— THE TASK —
Output only the lines below from the one containing "rewrite slice_to_Ok by (rewrite" to the one containing "rewrite app_assoc. split;", exactly as written, both ends kept.
▬▬▬
(* ===== verification/SmallString.v ===== *)
(** The inline-or-heap string of [src/src/syntax/small_string.rs]. *)
From S2P Require Import Prelude.

Definition INLINE : nat := 32.

(** [Inline { bytes, len }] holds the text in the first [len] of [INLINE]
    bytes. *)
Inductive Storage :=
| Inline (buf : bytes) (len : Z)
| Heap (value : bytes).

Definition from (value : bytes) : Storage :=
  if decide (length value <= INLINE)%nat then
    Inline (value ++ replicate (INLINE - length value) 0) (as_u8 (Z.of_nat (length value)))
  else Heap value.

(** [from_utf8(..).unwrap_or_default()] *)
Definition as_str (s : Storage) : res () bytes :=
  match s with
  | Inline buf len =>
      text ← slice_to buf (Z.to_nat len);
      Ok (if utf8_valid text then text else [])
  | Heap value => Ok value
  end.

Definition lowercase_prefix (s : Storage) (n : nat) : res () Storage :=
  match s with
  | Inline buf len =>
      head ← slice_to buf n;
      Ok (Inline (make_ascii_lowercase head ++ drop n buf) len)
  | Heap value =>
      head ← slice_to value n;
      Ok (Heap (make_ascii_lowercase head ++ drop n value))
  end.

Definition default : Storage := from [].

(** [PartialEq] and [Ord] go through the text. *)
Definition eq (a b : Storage) : res () bool :=
  x ← as_str a; y ← as_str b; Ok (bool_decide (x = y)).

Definition cmp (a b : Storage) : res () comparison :=
  x ← as_str a; y ← as_str b; Ok (bytes_cmp x y).

(** ** The representation is invisible *)

(** A representation of the text [s], inline or on the heap. *)
Definition represents (st : Storage) (s : bytes) : Prop :=
  match st with
  | Inline buf len =>
      exists pad, buf = s ++ pad /\ length buf = INLINE /\ len = Z.of_nat (length s)
  | Heap value => value = s
  end.

Lemma from_represents s : represents (from s) s.
Proof.
  unfold from. case_decide as Hl; [|done]. unfold INLINE in *.
  eexists. split; [done|]. rewrite length_app, length_replicate.
  unfold as_u8. rewrite Z.mod_small by lia. unfold INLINE. lia.
Qed.

Lemma as_str_represents st s : utf8_valid s = true -> represents st s -> as_str st = Ok s.
Proof.
  intros Hu. destruct st as [buf len|value]; cbn; [|by intros ->].
  intros (pad & -> & Hb & ->). rewrite length_app in Hb.
  rewrite Nat2Z.id, slice_to_Ok by (rewrite length_app; lia).
  cbn. by rewrite take_app_length, Hu.
Qed.

Definition lower_prefix (n : nat) (s : bytes) : bytes :=
  make_ascii_lowercase (take n s) ++ drop n s.

Lemma lower_prefix_length n s : length (lower_prefix n s) = length s.
Proof.
  unfold lower_prefix. rewrite length_app, make_ascii_lowercase_length, <- length_app.
  by rewrite take_drop.
Qed.

Lemma make_ascii_lowercase_swap s : Forall2 ascii_swap s (make_ascii_lowercase s).
Proof.
  apply Forall2_fmap_r, Forall_Forall2_diag, Forall_forall. intros b _.
  unfold ascii_swap, to_ascii_lowercase, is_ascii_uppercase. cbn.
  destruct ((65 <=? b) && (b <=? 90)) eqn:?; lia.
Qed.

Lemma lower_prefix_utf8 n s : utf8_valid s = true -> utf8_valid (lower_prefix n s) = true.
Proof.
  apply utf8_valid_swap. rewrite <- (take_drop n s) at 1. apply Forall2_app.
  - apply make_ascii_lowercase_swap.
  - apply Forall_Forall2_diag, Forall_forall. by left.
Qed.

Lemma lowercase_prefix_represents st s n : (n <= length s)%nat -> represents st s ->
  exists st', lowercase_prefix st n = Ok st' /\ represents st' (lower_prefix n s).
Proof.
  intros Hn. destruct st as [buf len|value]; cbn.
  - intros (pad & -> & Hb & ->). rewrite length_app in Hb.
    rewrite slice_to_Ok by (rewrite length_app; lia). eexists. split; [done|]. exists pad.
    rewrite lower_prefix_length, take_app_le, drop_app_le by done. unfold lower_prefix.
    rewrite app_assoc. split; [done|]. split; [|done].
    by rewrite <- Hb, !length_app, make_ascii_lowercase_length, <- (length_app (take _ _)), take_drop.
  - intros ->. rewrite slice_to_Ok by done. by eexists.
Qed.

(** A [SmallString] made from a [str] reads back as it, and lowercasing a
    prefix of it does to the text what [str] indexing would, whichever
    representation it has. *)
Theorem small_string_transparent s n : utf8_valid s = true -> (n <= length s)%nat ->
  as_str (from s) = Ok s /\
  exists st, lowercase_prefix (from s) n = Ok st /\
    as_str st = Ok (make_ascii_lowercase (take n s) ++ drop n s).
Proof.
  intros Hu Hn. split; [by apply as_str_represents, from_represents|].
  destruct (lowercase_prefix_represents (from s) s n Hn (from_represents s)) as (st & -> & Hst).
  exists st. split; [done|]. apply (as_str_represents st); [by apply lower_prefix_utf8|done].
Qed.

Example small_string_transparent_witness :
  as_str (from (b# "App.Bsky.feed")) = Ok (b# "App.Bsky.feed") /\
  exists st, lowercase_prefix (from (b# "App.Bsky.feed")) 8 = Ok st /\
    as_str st = Ok (b# "app.bsky.feed").
Proof. apply (small_string_transparent (b# "App.Bsky.feed") 8); [reflexivity | cbn; lia]. Defined.

Lemma cmp_represents a b s r : utf8_valid s = true -> utf8_valid r = true ->
  represents a s -> represents b r -> cmp a b = Ok (bytes_cmp s r).
Proof.
  intros Hs Hr Ha Hb. unfold cmp.
  by rewrite (as_str_represents a s), (as_str_represents b r).
Qed.
(* ===== verification/CborError.v ===== *)
(** The error type of [src/src/cbor/mod.rs], and what [format!] builds. *)
From S2P Require Import Prelude SyntaxError.

(** [Io] carries the writer's own error, here its message. *)
Inductive CborError :=
| InvalidCbor (m : ErrMsg)
| InvalidCid (m : ErrMsg)
| DataModel (m : ErrMsg)
| Io (m : ErrMsg).

Definition invalid_cbor (s : string) : CborError := InvalidCbor (Text s).
Definition invalid_cid (s : string) : CborError := InvalidCid (Text s).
▬▬▬
— TASK OUTPUT —
    rewrite slice_to_Ok by (rewrite length_app; lia). eexists. split; [done|]. exists pad.
    rewrite lower_prefix_length, take_app_le, drop_app_le by done. unfold lower_prefix.
    rewrite app_assoc. split; [done|]. split; [|done].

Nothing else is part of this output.